Problem to solve: There is one span to output from the data below: the lines starting at the line with "- exact Hdest." and ending at the line with "le32_to_cpu (control (desc_link". Output it exactly, ends included, nothing more.

(Saved entries)

(* ===== verification/WzRing.v ===== *)
(** * The ring [ioctl_do_wz_start] builds *)
From S2P Require Import Prelude Layout Kernel World Desc Engine EngineFacts Wz.

(** what [ioctl_do_wz_alloc_buffers] leaves: arrays of the declared sizes and
    the copies allocated *)
Record wz_ready (x : wz_xdma_engine_ext) : Prop := {
  ready_flag : buf_ready x <> 0;
  len_buf_dma_t : Z.of_nat (length (buf_dma_t x)) = WZ_DMA_NOFBUFS;
  len_buf_page : Z.of_nat (length (buf_page x)) = WZ_DMA_NOFBUFS;
  len_desc : Z.of_nat (length (desc x)) = WZ_DMA_NOFBUFS;
  len_desc_dma : Z.of_nat (length (desc_dma x)) = WZ_DMA_NOFBUFS;
  ready_copy : exists cp, desc_copy x = Some cp /\ Z.of_nat (length cp) = WZ_DMA_NOFBUFS
}.

(** no descriptor of the ring is allocated *)
Definition no_descs (x : wz_xdma_engine_ext) : Prop :=
  forall k, 0 <= k < WZ_DMA_NOFBUFS -> zlookup (desc x) k = Some dnull.

(** The descriptors an earlier start may have left, for [ioctl_do_wz_start] to
    free: each pointer is null or to a block of its own that was allocated
    before block [f]. *)
Record descs_left (x : wz_xdma_engine_ext) (f : Z) (mem : gmap Z dblock) : Prop := {
  dl_block k p : 0 <= k < WZ_DMA_NOFBUFS -> zlookup (desc x) k = Some p -> fst p <> 0 ->
    fst p < f /\ is_Some (mem !! fst p);
  dl_inj j k p q : 0 <= j < WZ_DMA_NOFBUFS -> 0 <= k < WZ_DMA_NOFBUFS ->
    zlookup (desc x) j = Some p -> zlookup (desc x) k = Some q ->
    fst p <> 0 -> fst p = fst q -> j = k
}.

(** the block of one of the first [j] descriptors left *)
Definition left_block (x : wz_xdma_engine_ext) (j b : Z) : Prop :=
  exists k p, 0 <= k < j /\ zlookup (desc x) k = Some p /\ fst p <> 0 /\ fst p = b.

(** The bus address descriptor [k] receives into: that of buffer [k], but 0
    where a descriptor was left, since the branch that frees it zeroes
    [buf_dma_t[k]] and not [desc_dma[k]]. *)
Definition destination (x : wz_xdma_engine_ext) (k : Z) : option Z :=
  zlookup (desc x) k ≫= fun p =>
  if dptr_is_null p then zlookup (buf_dma_t x) k else Some 0.

Lemma no_descs_left x f mem : no_descs x -> descs_left x f mem.
Proof.
  intros H. split.
  - intros k p Hk E. rewrite (H k Hk) in E. injection E as <-. intros []. reflexivity.
  - intros j k p q Hj _ E _. rewrite (H j Hj) in E. injection E as <-. intros []. reflexivity.
Qed.

Lemma no_descs_destination x k : no_descs x -> 0 <= k < WZ_DMA_NOFBUFS ->
  destination x k = zlookup (buf_dma_t x) k.
Proof. intros H Hk. unfold destination. rewrite (H k Hk). reflexivity. Qed.

(** The ring as a data structure: every entry points to a descriptor in
    memory, entries are distinct, and every descriptor has a copy. *)
Record ring_shape (x : wz_xdma_engine_ext) (mem : gmap Z dblock) : Prop := {
  rs_ready : wz_ready x;
  rs_desc k : 0 <= k < WZ_DMA_NOFBUFS -> exists p d,
    zlookup (desc x) k = Some p /\ fst p <> 0 /\ lookup_mem mem p = Some d;
  rs_inj j k p q : zlookup (desc x) j = Some p -> zlookup (desc x) k = Some q ->
    0 <= j < WZ_DMA_NOFBUFS -> 0 <= k < WZ_DMA_NOFBUFS -> fst p = fst q -> j = k
}.

Section Ring.
Context {bo : ByteOrder} {env : Env} {sched : Sched}.

(** descriptor memory and transfers can always be allocated *)
Definition descs_available : Prop :=
  forall h, nth 0 (answer h dma_alloc_coherent [sizeof_xdma_desc]) 0 <> 0.
Definition memory_available : Prop := forall h, nth 0 (answer h kzalloc []) 0 <> 0.

Lemma descs_available_ok : descs_available -> forall w, alloc_ok 1 w.
Proof. intros H w. apply H. Qed.

(** ** Building *)

(** After [i] turns of the first loop, with the descriptors left before [j]
    freed: descriptor [k < i] is slot 0 of block [f0 + k], [desc_dma] holds the
    bus addresses, and all but the last descriptor are linked. *)
Record built_mem (x0 : wz_xdma_engine_ext) (f0 i j : Z) (mem0 mem : gmap Z dblock)
    (ds : list dptr) (dm bs : list Z) : Prop := {
  bm_len_desc : Z.of_nat (length ds) = WZ_DMA_NOFBUFS;
  bm_len_dma : Z.of_nat (length dm) = WZ_DMA_NOFBUFS;
  bm_len_bufs : Z.of_nat (length bs) = WZ_DMA_NOFBUFS;
  bm_left k : j <= k < WZ_DMA_NOFBUFS ->
    zlookup ds k = zlookup (desc x0) k /\ zlookup bs k = zlookup (buf_dma_t x0) k;
  bm_dest k : 0 <= k < j -> zlookup bs k = destination x0 k;
  bm_desc k : 0 <= k < i -> zlookup ds k = Some (f0 + k, 0);
  bm_bus k : 0 <= k < i -> is_Some (bus_of mem (f0 + k)) /\ zlookup dm k = bus_of mem (f0 + k);
  bm_slot k : 0 <= k < i -> exists d, lookup_mem mem (f0 + k, 0) = Some d /\
    le32_to_cpu (control d) = DESC_MAGIC /\
    (k + 1 < i -> Some (d_next d) = bus_of mem (f0 + (k + 1)));
  bm_old b : b < f0 -> (left_block x0 j b -> mem !! b = None) /\
    (~ left_block x0 j b -> mem !! b = mem0 !! b)
}.

Definition building_ring (j : Z) (w0 : world) (i : Z) (w : world) : Prop :=
  exists tr mem ds dm bs,
    w = w0 <| trace := tr |> <| fresh := fresh w0 + i |> <| coherent := mem |>
          <| eng -> wz_ext := (wz_ext (eng w0)) <| desc := ds |> <| desc_dma := dm |> <| buf_dma_t := bs |> |> /\
    writes tr = writes (trace w0) /\
    built_mem (wz_ext (eng w0)) (fresh w0) i j (coherent w0) mem ds dm bs.
Definition built (w0 : world) (i : Z) : world -> Prop := building_ring i w0 i.

(** the next block is added, and the previous descriptor linked to it *)
Lemma built_mem_step x0 f0 i j mem0 mem ds dm bs mem' b d :
  built_mem x0 f0 i j mem0 mem ds dm bs -> 0 <= i < WZ_DMA_NOFBUFS -> i < j ->
  bus_of mem' (f0 + i) = Some b ->
  lookup_mem mem' (f0 + i, 0) = Some d -> le32_to_cpu (control d) = DESC_MAGIC ->
  (forall k, k <> f0 + i -> bus_of mem' k = bus_of mem k) ->
  (forall k, 0 <= k < i - 1 -> lookup_mem mem' (f0 + k, 0) = lookup_mem mem (f0 + k, 0)) ->
  (0 < i -> exists d', lookup_mem mem' (f0 + (i - 1), 0) = Some d' /\
    le32_to_cpu (control d') = DESC_MAGIC /\ d_next d' = b) ->
  (forall k, k < f0 -> mem' !! k = mem !! k) ->
  built_mem x0 f0 (i + 1) j mem0 mem' (set_at i (f0 + i, 0) ds) (set_at i b dm) bs.
Proof.
  intros [Hlds Hldm Hlbs Hleft Hdest Hdesc Hbus Hslot Hold] Hi Hij Hb Hd Hc Hbo Hlk Hprev Hmem.
  assert (Hds : forall k, zlookup (set_at i (f0 + i, 0) ds) k
      = if decide (k = i) then Some (f0 + i, 0) else zlookup ds k).
  { intros k. apply (zlookup_zinsert _ _ _ _ _ Hlds), Hi. }
  assert (Hdm : forall k, zlookup (set_at i b dm) k
      = if decide (k = i) then Some b else zlookup dm k).
  { intros k. apply (zlookup_zinsert _ _ _ _ _ Hldm), Hi. }
  split.
  - apply zinsert_len, Hlds.
  - apply zinsert_len, Hldm.
  - exact Hlbs.
  - intros k Hk. rewrite Hds, decide_False by lia. apply Hleft, Hk.
  - exact Hdest.
  - intros k Hk. rewrite Hds. case_decide as E; [subst; reflexivity|apply Hdesc; lia].
  - intros k Hk. rewrite Hdm. case_decide as E.
    + subst. rewrite Hb. eauto.
    + rewrite Hbo by lia. apply Hbus. lia.
  - intros k Hk. destruct (decide (k = i)) as [->|Hne]; [|destruct (decide (k = i - 1)) as [->|Hne2]].
    + exists d. split; [assumption|split; [assumption|lia]].
    + destruct (Hprev ltac:(lia)) as (d' & H1 & H2 & H3). exists d'.
      split; [assumption|split; [assumption|]]. intros _. rewrite H3.
      replace (f0 + (i - 1 + 1)) with (f0 + i) by lia. congruence.
    + destruct (Hslot k ltac:(lia)) as (d' & H1 & H2 & H3). exists d'.
      rewrite Hlk by lia. split; [assumption|split; [assumption|]]. intros _.
      rewrite Hbo by lia. apply H3. lia.
  - intros k Hk. rewrite Hmem by exact Hk. apply Hold, Hk.
Qed.

Lemma link_magic b d :
  le32_to_cpu (control d) = DESC_MAGIC ->
  le32_to_cpu (control (desc_link true b d)) = DESC_MAGIC.
Proof. intros Hc. unfold desc_link. simpl. rewrite le32_cpu_le32, Hc. reflexivity. Qed.

Lemma wp_xdma_desc_free n v bus blk (Q : unit -> world -> Prop) w :
  fst v <> 0 -> 0 <= n -> coherent w !! fst v = Some blk ->
  Q tt (log (Call dma_free_coherent [n * sizeof_xdma_desc; fst v; bus] []) w
          <| coherent ::= delete (fst v) |>) ->
  wp (xdma_desc_free n v bus) Q w.
Proof.
  intros Hv Hn Hb HQ. unfold xdma_desc_free.
  wp_step. wp_step; [apply Z.eqb_neq, Hv|]. wp_step. wp_step; [apply Z.ltb_ge, Hn|].
  wp_step. wp_step. wp_step. eapply wp_deref; [exact Hb|]. exact HQ.
Qed.

(** entry [i] had no descriptor: nothing to free *)
Lemma built_mem_null x0 f0 i mem0 mem ds dm bs p :
  built_mem x0 f0 i i mem0 mem ds dm bs -> 0 <= i < WZ_DMA_NOFBUFS ->
  zlookup (desc x0) i = Some p -> fst p = 0 ->
  built_mem x0 f0 i (i + 1) mem0 mem ds dm bs.
Proof.
  intros [Hlds Hldm Hlbs Hleft Hdest Hdesc Hbus Hslot Hold] Hi Hp Hp0.
  assert (forall b, left_block x0 (i + 1) b <-> left_block x0 i b) as Hlb.
  { intros b. split; intros (k & q & Hk & Hq & H); exists k, q; (split; [|split; [exact Hq|exact H]]); [|lia].
    assert (k <> i) by (intros ->; assert (q = p) as -> by congruence; tauto). lia. }
  split; try assumption.
  - intros k Hk. apply Hleft. lia.
  - intros k Hk. destruct (decide (k = i)) as [->|]; [|apply Hdest; lia].
    unfold destination. rewrite Hp. cbn. unfold dptr_is_null. rewrite Hp0. apply Hleft. lia.
  - intros b Hb. rewrite Hlb. apply Hold, Hb.
Qed.
(* ===== verification/WzScan.v ===== *)
(** * The scan for completed blocks and its specification *)
From S2P Require Import Prelude Layout Kernel World Desc Engine Wz WzRing.

(** ** The specification: assembling blocks from results *)

(** the entry after [p] of the ring *)
Definition ring_next (p : Z) : Z := Z.land (p + 1) (WZ_DMA_NOFBUFS - 1).

Definition is_eop (r : xdma_result) : bool := nz (Z.land (r_status r) 1).

(** [blocks first pos l]: the results [l], of the entries from [pos] on, cut
    after every end of packet; [first] is the first entry of the block that is
    being assembled *)
Fixpoint blocks (first pos : Z) (l : list xdma_result) : list wz_xdma_data_block_desc :=
  match l with
  | [] => []
  | r :: l' =>
      if is_eop r then mk_block first pos (r_length r) :: blocks (ring_next pos) (ring_next pos) l'
      else blocks first (ring_next pos) l'
  end.

(** [assemble room first scanned pos l]: the same with a queue that has room
    for [room] blocks; gives the blocks queued and the entries where the next
    block begins and where the next scan goes on *)
Fixpoint assemble (room : nat) (first scanned pos : Z) (l : list xdma_result)
  : list wz_xdma_data_block_desc * Z * Z :=
  match l with
  | [] => ([], first, pos)
  | r :: l' =>
      if is_eop r then
        match room with
        | O => ([], first, scanned)
        | S room' =>
            let p := ring_next pos in
            let '(bs, f, s) := assemble room' p p p l' in
            (mk_block first pos (r_length r) :: bs, f, s)
        end
      else assemble room first scanned (ring_next pos) l'
  end.

(** the entry [n] places after [p] *)
Fixpoint ring_skip (n : nat) (p : Z) : Z :=
  match n with O => p | S n' => ring_skip n' (ring_next p) end.

Definition on_ring (p : Z) : Prop := 0 <= p < WZ_DMA_NOFBUFS.

Lemma ring_next_mod p : ring_next p = (p + 1) mod WZ_DMA_NOFBUFS.
Proof.
  unfold ring_next. change (WZ_DMA_NOFBUFS - 1) with (Z.ones 7).
  rewrite Z.land_ones by lia. reflexivity.
Qed.

Lemma ring_next_on p : on_ring (ring_next p).
Proof. rewrite ring_next_mod. apply Z.mod_pos_bound. reflexivity. Qed.

Lemma ring_skip_mod n : forall p, on_ring p -> ring_skip n p = (p + Z.of_nat n) mod WZ_DMA_NOFBUFS.
Proof.
  induction n as [|n IH]; intros p Hp; simpl ring_skip.
  - rewrite Z.mod_small; [lia|]. unfold on_ring in Hp. lia.
  - rewrite IH by apply ring_next_on. rewrite ring_next_mod, Zplus_mod_idemp_l.
    f_equal. lia.
Qed.

(** blocks that follow one another on the ring, from entry [f] up to entry [f'] *)
Fixpoint chain (f : Z) (bs : list wz_xdma_data_block_desc) (f' : Z) : Prop :=
  match bs with
  | [] => f = f'
  | b :: bs' => first_desc b = f /\ on_ring (last_desc b) /\ chain (ring_next (last_desc b)) bs' f'
  end.

Lemma chain_app f bs1 f1 bs2 f2 :
  chain f bs1 f1 -> chain f1 bs2 f2 -> chain f (bs1 ++ bs2)%list f2.
Proof.
  revert f. induction bs1 as [|b bs1 IH]; intros f H1 H2; simpl in *; [subst; exact H2|].
  destruct H1 as (? & ? & ?). auto.
Qed.

(** What [assemble] queues are blocks of the specification, as many as there
    is room for, and they are contiguous. *)
Lemma assemble_blocks l : forall room first scanned pos,
  fst (fst (assemble room first scanned pos l)) = take room (blocks first pos l).
Proof.
  induction l as [|r l IH]; intros room first scanned pos; simpl.
  - rewrite take_nil. reflexivity.
  - destruct (is_eop r); [|apply IH]. destruct room as [|room]; [reflexivity|].
    specialize (IH room (ring_next pos) (ring_next pos) (ring_next pos)).
    destruct (assemble room _ _ _ l) as [[bs f] s]. simpl in *. rewrite IH. reflexivity.
Qed.

Lemma assemble_chain l : forall room first scanned pos,
  on_ring pos ->
  let '(bs, f, _) := assemble room first scanned pos l in chain first bs f.
Proof.
  induction l as [|r l IH]; intros room first scanned pos Hp; simpl; [reflexivity|].
  destruct (is_eop r); [|apply IH, ring_next_on]. destruct room as [|room]; [reflexivity|].
  specialize (IH room (ring_next pos) (ring_next pos) (ring_next pos) (ring_next_on pos)).
  destruct (assemble room _ _ _ l) as [[bs f] s]. split; [reflexivity|].
  split; [exact Hp|exact IH].
Qed.

Lemma assemble_on_ring l : forall room first scanned pos,
  on_ring first -> on_ring scanned -> on_ring pos ->
  let '(_, f, s) := assemble room first scanned pos l in on_ring f /\ on_ring s.
Proof.
  induction l as [|r l IH]; intros room first scanned pos Hf Hs Hp; simpl; [auto|].
  destruct (is_eop r); [|apply IH; auto using ring_next_on]. destruct room as [|room]; [auto|].
  specialize (IH room _ _ _ (ring_next_on pos) (ring_next_on pos) (ring_next_on pos)).
  destruct (assemble room _ _ _ l) as [[bs f] s]. exact IH.
Qed.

Response to this exercise:
  - exact Hdest.
  - intros k Hk. rewrite Hds. case_decide as E; [subst; reflexivity|apply Hdesc; lia].
  - intros k Hk. rewrite Hdm. case_decide as E.
    + subst. rewrite Hb. eauto.
    + rewrite Hbo by lia. apply Hbus. lia.
  - intros k Hk. destruct (decide (k = i)) as [->|Hne]; [|destruct (decide (k = i - 1)) as [->|Hne2]].
    + exists d. split; [assumption|split; [assumption|lia]].
    + destruct (Hprev ltac:(lia)) as (d' & H1 & H2 & H3). exists d'.
      split; [assumption|split; [assumption|]]. intros _. rewrite H3.
      replace (f0 + (i - 1 + 1)) with (f0 + i) by lia. congruence.
    + destruct (Hslot k ltac:(lia)) as (d' & H1 & H2 & H3). exists d'.
      rewrite Hlk by lia. split; [assumption|split; [assumption|]]. intros _.
      rewrite Hbo by lia. apply H3. lia.
  - intros k Hk. rewrite Hmem by exact Hk. apply Hold, Hk.
Qed.

Lemma link_magic b d :
  le32_to_cpu (control d) = DESC_MAGIC ->
  le32_to_cpu (control (desc_link true b d)) = DESC_MAGIC.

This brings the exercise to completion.